* **WORK INSTRUCTIONS**
Determine which lines of the records include the word "that", and copy them.

Stored data:
_ _ _

(* ===== verification/MachPort.v ===== *)
(** * Port system calls (ipc/mach_port.c)

    The calls through which a task works on its own names.  Each looks a name up
    in the space and leaves the work to ipc_right.c, ipc_object.c, ipc_port.c or
    ipc_pset.c.  [null] says that the space argument is [IS_NULL].  The calls
    under MIGRATING_THREADS are left out. *)

From S2P Require Import Prelude PortName IpcTable IpcTypes IpcMqueue IpcPort IpcWorld.
From S2P Require Import IpcPortOps IpcSpaceInv IpcCap IpcRight IpcRightCopy IpcObject.

Definition MACH_PORT_QLIMIT_MAX : Z := 16.

Definition MACH_NOTIFY_FIRST : Z := 64.
Definition MACH_NOTIFY_PORT_DESTROYED : Z := MACH_NOTIFY_FIRST + 5.
Definition MACH_NOTIFY_NO_SENDERS : Z := MACH_NOTIFY_FIRST + 6.
Definition MACH_NOTIFY_DEAD_NAME : Z := MACH_NOTIFY_FIRST + 8.

(** The types of port rights in messages as numbers. *)
Definition msg_type_of (x : Z) : option mach_msg_type_name :=
  if x =? 16 then Some MACH_MSG_TYPE_MOVE_RECEIVE
  else if x =? 17 then Some MACH_MSG_TYPE_MOVE_SEND
  else if x =? 18 then Some MACH_MSG_TYPE_MOVE_SEND_ONCE
  else if x =? 19 then Some MACH_MSG_TYPE_COPY_SEND
  else if x =? 20 then Some MACH_MSG_TYPE_MAKE_SEND
  else if x =? 21 then Some MACH_MSG_TYPE_MAKE_SEND_ONCE
  else None.

Definition MACH_MSG_TYPE_PORT_ANY (x : Z) : bool := (16 <=? x) && (x <=? 21).
Definition MACH_MSG_TYPE_PORT_ANY_RIGHT (x : Z) : bool := (16 <=? x) && (x <=? 18).

Record mach_port_status := mk_status {
  mps_pset : Z; mps_seqno : Z; mps_mscount : Z; mps_qlimit : Z; mps_msgcount : Z;
  mps_sorights : Z; mps_srights : bool; mps_pdrequest : bool; mps_nsrequest : bool
}.

(** Without the sequence number. *)
Record old_mach_port_status := mk_old_status {
  old_mps_pset : Z; old_mps_mscount : Z; old_mps_qlimit : Z; old_mps_msgcount : Z;
  old_mps_sorights : Z; old_mps_srights : bool; old_mps_pdrequest : bool; old_mps_nsrequest : bool
}.

Section MachPort.
Context {S : Type} {CS : CapSpace S} {SA : SpaceAlloc S}.
(** [ipc_table_dnrequests], and whether lock tries succeed. *)
Variables (dits : list Z) (try : bool).

(** The result of a call that looks up a name first. *)
Definition on_name {A : Type} (st : rstate S) (name : Z)
    (k : rstate S -> entry_ref -> option (rstate S * (kern_return + A))) : option (rstate S * (kern_return + A)) :=
  LET (st1, res) <- ipc_right_lookup_write st name ;;
  match res with inl kr => Some (st1, inl kr) | inr ref => k st1 ref end.

(** A call that returns no value. *)
Definition no_value (r : option (rstate S * kern_return)) : option (rstate S * (kern_return + unit)) :=
  LET (st, kr) <- r ;; Some (st, if bool_decide (kr = KERN_SUCCESS) then inr tt else inl kr).

(** ** Types and references *)

Definition mach_port_type (null : bool) (st : rstate S) (name : Z) : option (rstate S * (kern_return + Z)) :=
  if null then Some (st, inl KERN_INVALID_TASK)
  else on_name st name (fun st1 ref =>
    LET (st2, res) <- ipc_right_info st1 name ref ;;
    Some (st2, match res with inl kr => inl kr | inr (type, _) => inr type end)).

Definition mach_port_get_refs (null : bool) (st : rstate S) (name right : Z) : option (rstate S * (kern_return + Z)) :=
  if null then Some (st, inl KERN_INVALID_TASK)
  else if MACH_PORT_RIGHT_NUMBER <=? right then Some (st, inl KERN_INVALID_VALUE)
  else on_name st name (fun st1 ref =>
    LET (st2, res) <- ipc_right_info st1 name ref ;;
    match res with
    | inl kr => Some (st2, inl kr)
    | inr (type, urefs) =>
        if bit type (MACH_PORT_TYPE right) then
          if right =? MACH_PORT_RIGHT_SEND_ONCE then ASSERT urefs =? 1 ;; Some (st2, inr 1)
          else if (right =? MACH_PORT_RIGHT_PORT_SET) || (right =? MACH_PORT_RIGHT_RECEIVE) then Some (st2, inr 1)
          else if (right =? MACH_PORT_RIGHT_DEAD_NAME) || (right =? MACH_PORT_RIGHT_SEND) then
            ASSERT 0 <? urefs ;; Some (st2, inr urefs)
          else None
        else Some (st2, inr 0)
    end).

Definition mach_port_mod_refs (null : bool) (st : rstate S) (name right delta : Z) : option (rstate S * (kern_return + unit)) :=
  if null then Some (st, inl KERN_INVALID_TASK)
  else if MACH_PORT_RIGHT_NUMBER <=? right then Some (st, inl KERN_INVALID_VALUE)
  else on_name st name (fun st1 ref => no_value (ipc_right_delta dits try st1 name ref right delta)).

Definition mach_port_destroy (null : bool) (st : rstate S) (name : Z) : option (rstate S * (kern_return + unit)) :=
  if null then Some (st, inl KERN_INVALID_TASK)
  else on_name st name (fun st1 ref => no_value (ipc_right_destroy dits try st1 name ref)).

Definition mach_port_deallocate (null : bool) (st : rstate S) (name : Z) : option (rstate S * (kern_return + unit)) :=
  if null then Some (st, inl KERN_INVALID_TASK)
  else on_name st name (fun st1 ref => no_value (ipc_right_dealloc st1 name ref)).

(** ** Names *)

Definition mach_port_rename (null : bool) (env : obj_env) (st : rstate S) (oname nname : Z)
    : option (rstate S * (kern_return + unit)) :=
  if null then Some (st, inl KERN_INVALID_TASK)
  else if negb (MACH_PORT_VALID nname) then Some (st, inl KERN_INVALID_VALUE)
  else no_value (ipc_object_rename env st oname nname).

(** [mem] is the memory for the object. *)
Definition mach_port_allocate_name (null : bool) (env : obj_env) (mem : option Z) (st : rstate S) (right name : Z)
    : option (rstate S * (kern_return + unit)) :=
  let done (r : option (rstate S * (kern_return + Z))) :=
    LET (st1, res) <- r ;; Some (st1, match res with inl kr => inl kr | inr _ => inr tt end) in
  if null then Some (st, inl KERN_INVALID_TASK)
  else if negb (MACH_PORT_VALID name) then Some (st, inl KERN_INVALID_VALUE)
  else if right =? MACH_PORT_RIGHT_RECEIVE then done (ipc_port_alloc_name env mem st name)
  else if right =? MACH_PORT_RIGHT_PORT_SET then done (ipc_pset_alloc_name env mem st name)
  else if right =? MACH_PORT_RIGHT_DEAD_NAME then no_value (ipc_object_alloc_dead_name env st name)
  else Some (st, inl KERN_INVALID_VALUE).

Definition mach_port_allocate (null : bool) (env : obj_env) (mem : option Z) (st : rstate S) (right : Z)
    : option (rstate S * (kern_return + Z)) :=
  let done (r : option (rstate S * (kern_return + Z * Z))) :=
    LET (st1, res) <- r ;; Some (st1, match res with inl kr => inl kr | inr (name, _) => inr name end) in
  if null then Some (st, inl KERN_INVALID_TASK)
  else if right =? MACH_PORT_RIGHT_RECEIVE then done (ipc_port_alloc env mem st)
  else if right =? MACH_PORT_RIGHT_PORT_SET then done (ipc_pset_alloc env mem st)
  else if right =? MACH_PORT_RIGHT_DEAD_NAME then ipc_object_alloc_dead env st
  else Some (st, inl KERN_INVALID_VALUE).

(** ** Receive rights *)

Definition ipc_port_translate_receive (st : rstate S) (name : Z) : option (rstate S * (kern_return + Z)) :=
  ipc_object_translate st name MACH_PORT_RIGHT_RECEIVE.

(** A call on the port of a receive right. *)
Definition on_receive {A : Type} (st : rstate S) (name : Z)
    (k : rstate S -> Z -> option (rstate S * (kern_return + A))) : option (rstate S * (kern_return + A)) :=
  LET (st1, res) <- ipc_port_translate_receive st name ;;
  match res with inl kr => Some (st1, inl kr) | inr port => k st1 port end.

Definition mach_port_set_qlimit (null : bool) (st : rstate S) (name qlimit : Z) : option (rstate S * (kern_return + unit)) :=
  if null then Some (st, inl KERN_INVALID_TASK)
  else if MACH_PORT_QLIMIT_MAX <? qlimit then Some (st, inl KERN_INVALID_VALUE)
  else on_receive st name (fun st1 port =>
    LET st2 <- on_world (ipc_port_set_qlimit port qlimit) st1 ;; Some (st2, inr tt)).

Definition mach_port_set_mscount (null : bool) (st : rstate S) (name mscount : Z) : option (rstate S * (kern_return + unit)) :=
  if null then Some (st, inl KERN_INVALID_TASK)
  else on_receive st name (fun st1 port =>
    LET st2 <- on_world (ipc_port_set_mscount port mscount) st1 ;; Some (st2, inr tt)).

Definition mach_port_set_seqno (null : bool) (st : rstate S) (name seqno : Z) : option (rstate S * (kern_return + unit)) :=
  if null then Some (st, inl KERN_INVALID_TASK)
  else on_receive st name (fun st1 port =>
    LET st2 <- on_world (ipc_port_set_seqno port seqno) st1 ;; Some (st2, inr tt)).

(** The name of the set of a port; a dead set is left, and freed by its last
    member. *)
Definition port_set_name (port : Z) (w : world) : option (world * Z) :=
  LET q <- w_ports w !! port ;;
  let pset := ip_pset q in
  if negb (pset =? IPS_NULL) then
    LET s <- w_psets w !! pset ;;
    if negb (ips_active s) then
      LET w1 <- ipc_pset_remove pset port w ;;
      LET w2 <- ips_check_unlock pset w1 ;;
      Some (w2, MACH_PORT_NULL)
    else
      ASSERT MACH_PORT_VALID (ips_local_name s) ;;
      Some (w, ips_local_name s)
  else Some (w, MACH_PORT_NULL).

Definition mach_port_get_receive_status (null : bool) (st : rstate S) (name : Z)
    : option (rstate S * (kern_return + mach_port_status)) :=
  if null then Some (st, inl KERN_INVALID_TASK)
  else on_receive st name (fun st1 port =>
    LET (w2, set_name) <- port_set_name port (r_world st1) ;;
    LET q <- w_ports w2 !! port ;;
    Some (with_world w2 st1,
      inr (mk_status set_name (ip_seqno q) (ip_mscount q) (ip_qlimit q) (ip_msgcount q) (ip_sorights q)
        (0 <? ip_srights q) (negb (ip_pdrequest q =? IP_NULL)) (negb (ip_nsrequest q =? IP_NULL))))).

Definition old_mach_port_get_receive_status (null : bool) (st : rstate S) (name : Z)
    : option (rstate S * (kern_return + old_mach_port_status)) :=
  LET (st1, res) <- mach_port_get_receive_status null st name ;;
  Some (st1, match res with
    | inl kr => inl kr
    | inr s => inr (mk_old_status (mps_pset s) (mps_mscount s) (mps_qlimit s) (mps_msgcount s) (mps_sorights s)
        (mps_srights s) (mps_pdrequest s) (mps_nsrequest s))
    end).

Definition pset_move (st : rstate S) (port nset : Z) : option (rstate S * (kern_return + unit)) :=
  LET (w1, moved) <- ipc_pset_move port nset (r_world st) ;;
  Some (with_world w1 st, match moved with Some _ => inr tt | None => inl KERN_NOT_IN_SET end).

Definition mach_port_move_member (null : bool) (st : rstate S) (member after : Z) : option (rstate S * (kern_return + unit)) :=
  if null then Some (st, inl KERN_INVALID_TASK)
  else on_name st member (fun st1 ref =>
    LET v <- cs_entry (r_space st1) ref ;;
    if negb (bit (ev_bits v) MACH_PORT_TYPE_RECEIVE) then Some (st1, inl KERN_INVALID_RIGHT)
    else
      let port := ev_object v in
      ASSERT negb (port =? IP_NULL) ;;
      if after =? MACH_PORT_NULL then pset_move st1 port IPS_NULL
      else
        LET (s2, found) <- cs_lookup (r_space st1) after ;;
        let st2 := with_space s2 st1 in
        match found with
        | None => Some (st2, inl KERN_INVALID_NAME)
        | Some ref2 =>
            LET v2 <- cs_entry s2 ref2 ;;
            if negb (bit (ev_bits v2) MACH_PORT_TYPE_PORT_SET) then Some (st2, inl KERN_INVALID_RIGHT)
            else
              ASSERT negb (ev_object v2 =? IPS_NULL) ;;
              pset_move st2 port (ev_object v2)
        end).

(** ** Notifications *)

(** Returns the send-once right that was registered. *)
Definition mach_port_request_notification (null : bool) (envs : list (@retry_env S)) (st : rstate S)
    (name id sync notify : Z) : option (rstate S * (kern_return + Z)) :=
  if null then Some (st, inl KERN_INVALID_TASK)
  else if notify =? IP_DEAD then Some (st, inl KERN_INVALID_CAPABILITY)
  else if id =? MACH_NOTIFY_PORT_DESTROYED then
    if negb (sync =? 0) then Some (st, inl KERN_INVALID_VALUE)
    else on_receive st name (fun st1 port =>
      LET (w2, previous) <- ipc_port_pdrequest port notify (r_world st1) ;;
      (* a send right can't be returned in the reply message *)
      if negb (previous =? IP_NULL) && ip_pdsendp previous then
        LET w3 <- ipc_port_release_send (ip_pdsend previous) w2 ;;
        Some (with_world w3 st1, inr IP_NULL)
      else Some (with_world w2 st1, inr previous))
  else if id =? MACH_NOTIFY_NO_SENDERS then
    on_receive st name (fun st1 port =>
      LET (w2, previous) <- ipc_port_nsrequest port sync notify (r_world st1) ;;
      Some (with_world w2 st1, inr previous))
  else if id =? MACH_NOTIFY_DEAD_NAME then
    ipc_right_dnrequest dits envs st name (negb (sync =? 0)) notify
  else Some (st, inl KERN_INVALID_VALUE).

(** ** Rights of other tasks *)

Definition mach_port_insert_right (null : bool) (env : obj_env) (st : rstate S) (name poly polyPoly : Z)
    : option (rstate S * (kern_return + unit)) :=
  if null then Some (st, inl KERN_INVALID_TASK)
  else if negb (MACH_PORT_VALID name) || negb (MACH_MSG_TYPE_PORT_ANY_RIGHT polyPoly) then
    Some (st, inl KERN_INVALID_VALUE)
  else if negb (IP_VALID poly) then Some (st, inl KERN_INVALID_CAPABILITY)
  else
    LET msgt_name <- msg_type_of polyPoly ;;
    no_value (ipc_object_copyout_name env st poly msgt_name false name).

(** The object and the type of the right. *)
Definition mach_port_extract_right (null : bool) (st : rstate S) (name msgt_name : Z)
    : option (rstate S * (kern_return + Z * mach_msg_type_name)) :=
  if null then Some (st, inl KERN_INVALID_TASK)
  else if negb (MACH_MSG_TYPE_PORT_ANY msgt_name) then Some (st, inl KERN_INVALID_VALUE)
  else
    LET mt <- msg_type_of msgt_name ;;
    LET (st1, res) <- ipc_object_copyin st name mt ;;
    Some (st1, match res with inl kr => inl kr | inr object => inr (object, ipc_object_copyin_type mt) end).
End MachPort.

_ _ _

* **SOLVED PROBLEM**
    ipc_pset.c.  [null] says that the space argument is [IS_NULL].  The calls
(** The result of a call that looks up a name first. *)
(** A call that returns no value. *)
(** Returns the send-once right that was registered. *)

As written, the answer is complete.